I'm a Visiting Assistant Professor of Philosophy at Tulane University. Before that, I was a Lecturer in Philosophy at Washington University in St. Louis. I received my PhD from the Philosophy-Neuroscience-Psychology (PNP) program at Washington University in St. Louis on May 18, 2017. I defended my dissertation, Model and World: Generalizing the Ontic Conception of Scientific Explanation, on March 10, 2017.
My research focuses on scientific explanation. My dissertation, Model and World: Generalizing the Ontic Conception of Scientific Explanation, defends a theory of scientific explanation that I call the “Generalized Ontic Conception” (GOC): A model explains when and only when it provides (approximately) veridical information about the ontic structures on which the explanandum phenomenon depends. Causal and mechanistic explanations are species of GOC in which the ontic structures on which the explanandum phenomenon depends are causes and mechanisms, respectively, and the kinds of dependence involved are causal and constitutive/mechanistic, respectively. The kind of dependence relation about which information is provided determines the species of the explanation. This provides an intuitive typology of explanations and opens the possibility for non-causal, non-mechanistic explanations that provide information about non-causal, non-mechanistic kinds of dependence (Pincock 2015; Povich forthcoming). What unites all these forms of explanation is that, by providing information about the ontic structures on which the explanandum phenomenon depends, they can answer what-if-things-had-been-different questions (w-questions) about the explanandum phenomenon. This is what makes causal explanations, mechanistic explanations, and non-causal, non-mechanistic explanations all explanations.
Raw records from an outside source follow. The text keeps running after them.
(** * pandas-genomics: genotype encodings and the DataFrame accessor

    A shallow embedding of [pandas_genomics/accessors/dataframe_accessor.py]
    (class [GenotypeDataframeAccessor]) together with the part of the
    genotype column type it delegates to.  Python exceptions are modelled
    by an error monad, NaN / pd.NA by an explicit "no value" case. *)

From Stdlib Require Import List String Bool Arith ZArith QArith Lia Permutation.
Import ListNotations.
Close Scope Q_scope.
Open Scope nat_scope.
Open Scope string_scope.

(* ================================================================== *)
(** * Variants and genotype calls *)
(* ================================================================== *)

(** Modelled from the spec: the Variant Descriptor (section 3), with the
    fields the test fixtures pass to [Variant]; [ploidy] defaults to 2. *)
Record Variant : Type := mkVariant {
  chromosome : string;
  position : nat;
  id : string;
  ref : string;
  alt : list string;
  ploidy : nat
}.

(** All known alleles: the reference first, then the alternates in order,
    so that allele index 0 is the reference. *)
Definition alleles (v : Variant) : list string := ref v :: alt v.

(** Modelled from the spec: a Genotype Call (section 3), one slot per
    allele copy, each slot an allele index or unknown ([None]). *)
Definition Genotype : Type := list (option nat).

(** Index of a symbol in a list of symbols (first occurrence). *)
Fixpoint index_of (s : string) (xs : list string) : option nat :=
  match xs with
  | [] => None
  | x :: xs' =>
      if String.eqb s x then Some 0%nat
      else option_map S (index_of s xs')
  end.

(** Modelled from the spec: [Variant.make_genotype] is not part of the
    accessor module; the test fixture [encoding_df] calls it with two, one
    or no allele symbols.  The given symbols fill the first slots, the
    remaining slots up to the ploidy are unknown. *)
Fixpoint make_slots (v : Variant) (symbols : list string) (n : nat)
  : Genotype :=
  match n with
  | O => []
  | S n' =>
      match symbols with
      | [] => None :: make_slots v [] n'
      | s :: rest => index_of s (alleles v) :: make_slots v rest n'
      end
  end.

Definition make_genotype (v : Variant) (symbols : list string) : Genotype :=
  make_slots v symbols (ploidy v).

(** A genotype column: every call belongs to the one variant of the
    column's dtype. *)
Record GenotypeArray : Type := mkGenotypeArray {
  variant : Variant;
  allele_idxs : list Genotype
}.

(* ================================================================== *)
(** * Python results: a value, or a raised exception *)
(* ================================================================== *)

(** The pandas dtypes a column can carry, as far as the accessor
    distinguishes them: [GenotypeDtype.is_dtype] holds of the first
    constructor only. *)
Inductive dtype : Type :=
| GenotypeDtype (v : Variant)
| OtherDtype (name : string).

Definition is_dtype (dt : dtype) : bool :=
  match dt with
  | GenotypeDtype _ => true
  | OtherDtype _ => false
  end.

Module Py.

(** The exceptions raised on the paths modelled below. *)
Inductive exn : Type :=
| AttributeError_incompatible (incorrect : list (string * dtype))
    (* "Incompatible datatypes: all columns must be a GenotypeDtype: ..." *)
| AttributeError_no_attribute (type_name attr : string)
    (* "'list' object has no attribute 'iterrows'" *)
| ValueError_missing_required (required_col : string)
    (* "Missing one or more required columns in the encoding info: `...`" *)
| ValueError_duplicate_ids (ids : list string)
    (* "Duplicate IDs: ..." *)
| ValueError_allele (allele : string)
    (* an allele symbol that the variant does not have *)
| ValueError_no_objects
    (* pd.concat of an empty list: "No objects to concatenate" *)
| TypeError_join
    (* str.join over a sequence holding a non-string *)
| KeyError (key : list string).

Inductive result (A : Type) : Type :=
| Ok (a : A)
| Raise (e : exn).
Arguments Ok {A} a.
Arguments Raise {A} e.

Definition bind {A B : Type} (m : result A) (k : A -> result B) : result B :=
  match m with
  | Ok a => k a
  | Raise e => Raise e
  end.

(** [for x in xs: body x], stopping at the first exception. *)
Fixpoint for_each {A : Type} (body : A -> result unit) (xs : list A)
  : result unit :=
  match xs with
  | [] => Ok tt
  | x :: xs' => bind (body x) (fun _ => for_each body xs')
  end.

(** [[f x for x in xs]], stopping at the first exception. *)
Fixpoint comprehension {A B : Type} (f : A -> result B) (xs : list A)
  : result (list B) :=
  match xs with
  | [] => Ok []
  | x :: xs' =>
      bind (f x) (fun y =>
      bind (comprehension f xs') (fun ys => Ok (y :: ys)))
  end.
GOC is a generalized ontic conception of scientific explanation (Salmon 1984, 1989; Craver 2014). It is consistent with Craver's claim that, according to the ontic conception, commitments to ontic structures (like causes or mechanisms) are required to demarcate explanation from other scientific achievements. GOC demarcates explanatory from non-explanatory models in terms of ontic structures. For example, the distinction between explanatory and phenomenal models is cashed out in terms of the ontic structures about which information is conveyed: A phenomenal model provides information about the explanandum phenomenon, but not the ontic structures on which it depends. GOC is generalized because it says that commitments to more of the ontic than just the causal-mechanical – the traditional focus of the ontic conception – are required adequately to achieve this demarcation; attention is required to all ontic structures on which the explanandum depends.
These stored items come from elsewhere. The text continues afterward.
(** * sqlfluff: meta segments and lint runners

    A shallow embedding of
      - [src/sqlfluff/core/parser/segments/meta.py]  (module [Meta]),
      - [src/sqlfluff/core/linter/runner.py]         (module [Runner]),
    over a small model of the Python runtime pieces they rely on
    (module [Py]): strings as lists of code points, [repr] of a string,
    exception classes with [isinstance], tracebacks as lists of frames
    and results that either return a value or raise. *)

From Stdlib Require Import List NArith ZArith Bool String Ascii Lia Permutation.
Import ListNotations.

Set Implicit Arguments.

(* ===================================================================== *)
(** * The Python runtime model *)
(* ===================================================================== *)

Module Py.

Local Open Scope N_scope.

(** A Python [str] is a sequence of Unicode code points. *)
Definition pystr := list N.

(** String literals of the source, written as Rocq strings. *)
Definition str (s : string) : pystr :=
  map N_of_ascii (list_ascii_of_string s).

Definition pystr_eqb (a b : pystr) : bool :=
  if list_eq_dec N.eq_dec a b then true else false.

(** [sub in s] on strings. *)
Definition contains (sub s : pystr) : Prop :=
  exists pre post, s = pre ++ sub ++ post.

Fixpoint is_prefix (p s : pystr) : bool :=
  match p, s with
  | [], _ => true
  | _ :: _, [] => false
  | a :: p', b :: s' => (a =? b) && is_prefix p' s'
  end.

Fixpoint containsb (sub s : pystr) : bool :=
  is_prefix sub s ||
  match s with
  | [] => false
  | _ :: s' => containsb sub s'
  end.

(** ** [repr] of a [str]

    The conversion [!r] of an f-string calls [repr].  For a string this
    is CPython's [unicode_repr]: the text is wrapped in single quotes,
    or in double quotes when it holds a single quote and no double
    quote; the chosen quote and the backslash are escaped with a
    backslash; tab, newline and carriage return become [\t], [\n],
    [\r]; other non-printable characters become [\xhh], [\uhhhh] or
    [\Uhhhhhhhh].  Which code points above ASCII are printable is
    decided by the Unicode database, the parameter [uprintable]. *)

Definition SQUOTE : N := 39.
Definition DQUOTE : N := 34.
Definition BACKSLASH : N := 92.

Definition hexdigit (d : N) : N :=
  if d <? 10 then 48 + d else 87 + d.

Fixpoint hex_fixed (width : nat) (c : N) : pystr :=
  match width with
  | O => []
  | S w => hex_fixed w (c / 16) ++ [hexdigit (c mod 16)]
  end.

Section Repr.
Variable uprintable : N -> bool.

Definition repr_quote (s : pystr) : N :=
  if existsb (N.eqb SQUOTE) s && negb (existsb (N.eqb DQUOTE) s)
  then DQUOTE else SQUOTE.

Definition repr_char (quote c : N) : pystr :=
  if (c =? quote) || (c =? BACKSLASH) then [BACKSLASH; c]
  else if c =? 9 then [BACKSLASH; 116]
  else if c =? 10 then [BACKSLASH; 110]
  else if c =? 13 then [BACKSLASH; 114]
  else if (c <? 32) || (c =? 127) then BACKSLASH :: 120 :: hex_fixed 2 c
  else if c <? 127 then [c]
  else if uprintable c then [c]
  else if c <=? 255 then BACKSLASH :: 120 :: hex_fixed 2 c
  else if c <=? 65535 then BACKSLASH :: 117 :: hex_fixed 4 c
  else BACKSLASH :: 85 :: hex_fixed 8 c.

Definition repr (s : pystr) : pystr :=
  let q := repr_quote s in
  q :: flat_map (repr_char q) s ++ [q].

(** A character that [repr] copies as it is, whatever the quote. *)
Definition plain_char (c : N) : bool :=
  negb (c =? BACKSLASH) &&
  (((32 <=? c) && (c <? 127)) || ((127 <? c) && uprintable c)).

(** A string that [repr] only wraps in quotes. *)
Definition repr_plain (s : pystr) : bool :=
  forallb plain_char s &&
  negb (existsb (N.eqb SQUOTE) s && existsb (N.eqb DQUOTE) s).
End Repr.

(** ** Exceptions *)

(** The exception classes the two modules name, and user classes
    derived from them by single inheritance. *)
Inductive exc_class :=
| BaseException
| Exception
| OSError
| ValueError
| RuntimeError
| NotImplementedError
| KeyboardInterrupt
| SystemExit
| UserError (name : pystr) (base : exc_class).

(** Since Python 3.3 [IOError] is an alias of [OSError]. *)
Definition IOError : exc_class := OSError.

Fixpoint exc_class_eqb (a b : exc_class) : bool :=
  match a, b with
  | BaseException, BaseException
  | Exception, Exception
  | OSError, OSError
  | ValueError, ValueError
  | RuntimeError, RuntimeError
  | NotImplementedError, NotImplementedError
  | KeyboardInterrupt, KeyboardInterrupt
  | SystemExit, SystemExit => true
  | UserError n1 b1, UserError n2 b2 => pystr_eqb n1 n2 && exc_class_eqb b1 b2
  | _, _ => false
  end.

(** Method resolution order of an exception class. *)
Fixpoint exc_mro (c : exc_class) : list exc_class :=
  match c with
  | BaseException => [BaseException]
  | Exception => [Exception; BaseException]
  | OSError => [OSError; Exception; BaseException]
  | ValueError => [ValueError; Exception; BaseException]
  | RuntimeError => [RuntimeError; Exception; BaseException]
  | NotImplementedError =>
      [NotImplementedError; RuntimeError; Exception; BaseException]
  | KeyboardInterrupt => [KeyboardInterrupt; BaseException]
  | SystemExit => [SystemExit; BaseException]
  | UserError _ b => c :: exc_mro b
  end.

Definition exc_name (c : exc_class) : pystr :=
  match c with
  | BaseException => str "BaseException"
  | Exception => str "Exception"
  | OSError => str "OSError"
  | ValueError => str "ValueError"
  | RuntimeError => str "RuntimeError"
  | NotImplementedError => str "NotImplementedError"
  | KeyboardInterrupt => str "KeyboardInterrupt"
  | SystemExit => str "SystemExit"
  | UserError n _ => n
  end.

(** An exception object: its class and its message ([str(e)]). *)
Record exn := mk_exn { exc_type : exc_class; exc_msg : pystr }.

Definition isinstance (e : exn) (cls : exc_class) : bool :=
  existsb (exc_class_eqb cls) (exc_mro (exc_type e)).

(** ** Tracebacks

    A traceback is the chain of frames an exception went through,
    outermost first; [None] is the empty chain.  A frame is named by
    the function it runs.  An exception that leaves or is caught in a
    frame has that frame put in front of its traceback. *)
Definition newline : pystr := [10].

Definition frame := pystr.
Definition traceback := list frame.

(** The outcome of a call. *)
Inductive result (A : Type) :=
| Return (a : A)
| Raise (e : exn) (tb : traceback).
Arguments Return {A} a.
Arguments Raise {A} e tb.

(** [traceback.format_exc()] for the exception being handled: the
    header, one line per frame, then the class and the message. *)
Definition format_frame (f : frame) : pystr :=
  str "  File <source>, in " ++ f ++ newline.

Definition format_tb (tb : traceback) : pystr :=
  match tb with
  | [] => []
  | _ :: _ =>
      str "Traceback (most recent call last):" ++ newline
      ++ flat_map format_frame tb
  end.

Definition format_exc (e : exn) (tb : traceback) : pystr :=
  format_tb tb ++ exc_name (exc_type e) ++ str ": " ++ exc_msg e ++ newline.

(** A string keyword argument with the default [""]. *)
Definition default_str (x : option pystr) : pystr :=
  match x with Some s => s | None => [] end.

(** [str(x)] for a value that is a string or [None]. *)
Definition str_of_opt (x : option pystr) : pystr :=
  match x with
  | Some s => s
  | None => str "None"
  end.

End Py.

(* ===================================================================== *)
(** * Meta segments ([parser/segments/meta.py]) *)
(* ===================================================================== *)

Module Meta.
Import Py.

(** The classes of the module.  [MetaSegment] derives from
    [RawSegment], which lives in another module. *)
Inductive seg_class := MetaSegment | Indent | Dedent | TemplateSegment.

Definition seg_class_eqb (a b : seg_class) : bool :=
  match a, b with
  | MetaSegment, MetaSegment
  | Indent, Indent
  | Dedent, Dedent
  | TemplateSegment, TemplateSegment => true
  | _, _ => false
  end.

(** [cls.__name__] *)
Definition class_name (c : seg_class) : pystr :=
  match c with
  | MetaSegment => str "MetaSegment"
  | Indent => str "Indent"
  | Dedent => str "Dedent"
  | TemplateSegment => str "TemplateSegment"
  end.

(** The base named in each [class] statement ([None]: the base is
    [RawSegment]). *)
Definition base (c : seg_class) : option seg_class :=
  match c with
  | MetaSegment => None
  | Indent => Some MetaSegment
  | Dedent => Some Indent
  | TemplateSegment => Some MetaSegment
  end.

(** Method resolution order, up to [MetaSegment]. *)
Definition mro (c : seg_class) : list seg_class :=
  match c with
  | MetaSegment => [MetaSegment]
  | Indent => [Indent; MetaSegment]
  | Dedent => [Dedent; Indent; MetaSegment]
  | TemplateSegment => [TemplateSegment; MetaSegment]
  end.

Definition issubclass (c d : seg_class) : bool :=
  existsb (seg_class_eqb d) (mro c).

(** ** Class attributes *)

Inductive attr := a_type | a_is_code | a_template | a_indent_val | a_is_meta.

Inductive pyval :=
| VStr (s : pystr)
| VBool (b : bool)
| VInt (z : Z).

(** The attributes each class body assigns. *)
Definition class_dict (c : seg_class) (a : attr) : option pyval :=
  match c, a with
  | MetaSegment, a_type => Some (VStr (str "meta"))
  | MetaSegment, a_is_code => Some (VBool false)
  | MetaSegment, a_template => Some (VStr (str "<unset>"))
  | MetaSegment, a_indent_val => Some (VInt 0)
  | MetaSegment, a_is_meta => Some (VBool true)
  | Indent, a_type => Some (VStr (str "indent"))
  | Indent, a_indent_val => Some (VInt 1)
  | Dedent, a_type => Some (VStr (str "dedent"))
  | Dedent, a_indent_val => Some (VInt (-1))
  | TemplateSegment, a_type => Some (VStr (str "placeholder"))
  | _, _ => None
  end.

(** Attribute lookup along the method resolution order. *)
Fixpoint lookup_in (cs : list seg_class) (a : attr) : option pyval :=
  match cs with
  | [] => None
  | c :: cs' =>
      match class_dict c a with
      | Some v => Some v
      | None => lookup_in cs' a
      end
  end.

Definition getattr (c : seg_class) (a : attr) : option pyval :=
  lookup_in (mro c) a.

Section Segments.
Variable PositionMarker : Type.
Variable MatchResult : Type.
Variable ParseContext : Type.
Variable uprintable : N -> bool.

(** A segment instance: its class, the literal text and position
    marker kept by [RawSegment], and the two instance attributes
    [TemplateSegment.__init__] assigns. *)
Record segment := mk_segment {
  seg_cls : seg_class;
  raw : pystr;
  pos_marker : option PositionMarker;
  source_str : option pystr;
  block_type : option pystr
}.

Definition isinstance_seg (s : segment) (c : seg_class) : bool :=
  issubclass (seg_cls s) c.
I explicate the relation between model and world required for explanation in terms of information rather than mapping, reference, description, or similarity (Craver and Kaplan 2011; Kaplan 2011; Weisberg 2013). The latter concepts prove too strong; accounts that rely on those concepts do not count some models as explanatory that in fact are. Take Kaplan and Craver's (2011) model-to-mechanism-mapping (3M) principle. According to 3M, the variables in an explanatory model must map to specific structural components and causal interactions of the explanandum phenomenon's mechanism. However, you can explain without referring to the explanandum's mechanism or its components and their activities, for example, by describing what the mechanism is not like. This is a way of constraining or conveying information about a mechanism without actually mapping to, referring to, describing, representing, or being similar to it.
In future work, I plan to continue working on scientific explanation and modeling as well as the intersection of the theory of explanation and social epistemology. I also plan to work on theories of realization, the subset theory in particular.